The bimaculated lark (Melanocorypha bimaculata) breeds in warm temperate countries eastwards from Turkey into Central Asia. It is the eastern counterpart of its relative, the calandra lark.

==Taxonomy and systematics==
The bimaculated lark was originally placed in the genus Alauda. The current genus name, Melanocorypha is from Ancient Greek melas, "black", and koruphos a term used by ancient writers for a now unknown bird, but here confused with korudos, "lark". "Bimaculate" and the specific bimaculata are from Neo-Latin bimaculatus, "two-spotted". The alternate name calandra lark should not be confused with the species of the same name. The alternate name Eastern calandra lark is also used for a subspecies of the calandra lark.

==Description==
This is a large, robust lark, 16–18 cm in length. It is an undistinguished looking species on the ground, mainly streaked grey above and white below, and with two small black patches on the breast sides, which give this species its name. It has a white supercilium.
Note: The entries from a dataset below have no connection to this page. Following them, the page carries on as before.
(* ===== verification/RunTablesMarkup.v ===== *)
(** * The elements of the tables of the query editor

    What RunsTable.jsx, CollectionTable.jsx, MySavedQueries.jsx, ProgressBar.jsx,
    AllRunningQueries.jsx and MyCollection.jsx return, and what their buttons do. *)

From S2P Require Import Prelude JsString Markup JsNumber Http RunStore RunTables RunTablesFacts ShellMarkup Tables.

(** ** ProgressBar.jsx *)

Module ProgressBar.
Definition render (progress : num) : Html :=
  let width := ("width", to_string (math_round progress) ++ "%") in
  el "div" [cls "col-xs-12 query-progress-container"; style [("width", "120px"); ("padding", "0px")]]
    [el "div" [cls "progress"]
       [el "div" [cls "progress-bar progress-bar-info"; "role" =: "progressbar";
                  "aria-valuenow" =: to_string (math_round progress); "aria-valuemin" =: "0"; "aria-valuemax" =: "100";
                  style [width; ("backgroundColor", "#19874e")]]
          [txt (progressText progress)]]].
End ProgressBar.

(** ** RunsTable.jsx *)

Module CellRenderers.
Definition user (cellData : string) : Html := el "span" ["title" =: cellData] [txt cellData].

Definition context (c : SessionContext) : Html := el "span" ["title" =: contextTitle c] [txt (contextText c)].

Definition query (query : string) : Html :=
  el "a" ["href" =: "#"; "onClick" =>: "selectQuery " ++ query] [el "code" ["title" =: query] [txt query]].

Definition status (run : Run) : Html :=
  let link := statusLink run in
  let '(label, text) := statusLabel run in
  let span :=
    el "span" [cls ("label " ++ label); style [("minWidth", "61px")]]
      [el "a" ["href" =: link; "target" =: "_blank"] [txt text]] in
  if streq (state run) RunStateConstants.FAILED then
    el "span" []
      [span;
       el "a" ["href" =: "#";
               "title" =: "Queries may fail or be cancelled if they exceed configured resources limits.This includes limits on memory consumption and result file size"]
         [el "i" [cls "fa fa-info"; style [("top", "3px"); ("color", "#d5534f"); ("marginLeft", "5px")]] []]]
  else span.

Definition output (currentUser : option string) (run : Run) : Html :=
  match outputCell currentUser run with
  | Download location _ _ =>
      el "div" []
        [el "a" ["href" =: location; "target" =: "_blank"; cls "btn"]
           [txt "Download CSV"; el "i" [cls "glyphicon glyphicon-download"] []];
         el "a" ["href" =: "#"; "onClick" =>: "previewQueryResult " ++ location; cls "btn"] [txt "Preview Results"]]
  | TableLink location =>
      el "a" ["href" =: "#"; "onClick" =>: "selectTable " ++ location]
        [el "code" ["title" =: location] [txt location]]
  | Progress progress kill =>
      el "div" [cls ("runs-table-progress" ++ match kill with Some _ => " runs-table-progress-killable" | None => "" end)]
        [ProgressBar.render progress;
         match kill with
         | Some uuid =>
             el "span" [cls "glyphicon glyphicon-remove text-danger"; "title" =: "Kill query";
                        "onClick" =>: "killRun " ++ uuid] []
         | None => []
         end]
  | QueryError message =>
      el "div" [] [el "button" [cls "btn btn-error"; "onClick" =>: "toggleModal " ++ message] [txt "Query ERROR"]]
  | Nothing => []
  end.

(** react-moment prints the time in the browser's zone. *)
Definition started (cellData : string) : Html := el "Moment" ["utc" =: "true"; "local" =: "true"] [txt cellData].

Definition collect (descIndex : Z) : Html :=
  el "span" []
    [el "button" [cls "collection-btn"; "onClick" =>: "handleCollection " ++ show_Z descIndex]
       [el "i" [cls "icon-center fa fa-plus icon"] [];
        el "i" [cls "icon-center fa fa-star icon"] []]].
End CellRenderers.

Module RunsTablePage.
Definition renderErrorDialogFooter : Html :=
  el "div" [cls "catalog-btn-part"]
    [el "button" [cls "btn btn-success active"; style [("padding", "6px 12px"); ("color", "#ffffff")];
                  "onClick" =>: "toggleModal null"]
       [txt "Close"]].

Definition renderModalDialog (s : RunsTable) : Html :=
  if negb (showModal s) then []
  else
    ModalDialog.render (showModal s) (el "div" [style [("color", "#ff0000")]] [txt "Query Error"])
      renderErrorDialogFooter
      [el "div" [style [("backgroundColor", "#f5f5f5"); ("border", "1px solid #ccc"); ("borderRadius", "4px");
                        ("color", "#333"); ("padding", "15px"); ("margin", "30px"); ("maxHeight", "300px");
                        ("overflow", "auto")]]
         [opt (currentErrorMessage s)]].

Definition renderEmptyMessage : Html := el "p" [cls "info panel-body text-light text-center"] [txt "No queries to show"].

(** [columnGetter]: the row is undefined past the end, and its fields throw, as
    do those of a context that is missing. *)
Definition columnGetter (currentUser : option string) (s : RunsTable) (key : string) (rowIndex : nat) : result Html :=
  row ← member (rowGetter rowIndex s).2 id;
  if streq "context" key then c ← member (sessionContext row) id; Ok (CellRenderers.context c)
  else
  Ok (if streq "user" key then CellRenderers.user (user row)
      else if streq "query" key then CellRenderers.query (query row)
      else if streq "status" key then CellRenderers.status row
      else if streq "started" key then CellRenderers.started (queryStarted row)
      else if streq "duration" key then opt (elapsedTime <$> queryStats row)
      else if streq "output" key then CellRenderers.output currentUser row
      else if streq "collect" key then CellRenderers.collect (descIndex (runs s) rowIndex)
      else []).

Definition table (currentUser : option string) (width height : num) (s : RunsTable) : DataTable :=
  let column title key width :=
    {| header := title; cellOf := fun rowIndex => Cell <$> columnGetter currentUser s key rowIndex;
       columnWidth := Some width |} in
  {| rows := length (runs s);
     columns :=
       [column "User" "user" 90; column "Context" "context" 150; column "Query" "query" 460;
        column "Status" "status" 90; column "Started" "started" 180; column "Duration" "duration" 80;
        column "Output" "output" 150; column "Collect" "collect" 120];
     tableWidth := width; tableHeight := height |}.

(** A message, or the dialog and the table. *)
Definition render (currentUser : option string) (width height : num) (s : RunsTable) : Html + Html * DataTable :=
  if (length (runs s) =? 0)%nat then inl renderEmptyMessage
  else inr (renderModalDialog s, table currentUser width height s).
End RunsTablePage.

(** AllRunningQueries.jsx: the table of all users' runs. *)
Module AllRunningQueries.
Definition render := RunsTablePage.render.
End AllRunningQueries.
In flight it shows short broad wings, which are grey-brown below, and a short tail with a white tip, but not white edges. The wing and tail patterns are distinctions from its more westerly relative.

The song is like a harder version of that of calandra lark.

==Distribution and habitat==
The bimaculated lark is found from west-central Turkey to southern Kazakhstan, Kyrgyzstan, north-eastern Iran and northern Afghanistan. It is also found in northern Israel, Lebanon, western Syria and northern Iraq. It is mainly migratory, wintering in northeast Africa, and ranges widely throughout the greater Middle East to Pakistan, India and Tibet. It is a very rare vagrant to western Europe.

This is a bird of stony semi-desert and higher altitude cultivation. Its nest is on the ground, with 3-4 eggs being laid. Food is seeds and insects, the latter especially in the breeding season. It is gregarious in winter.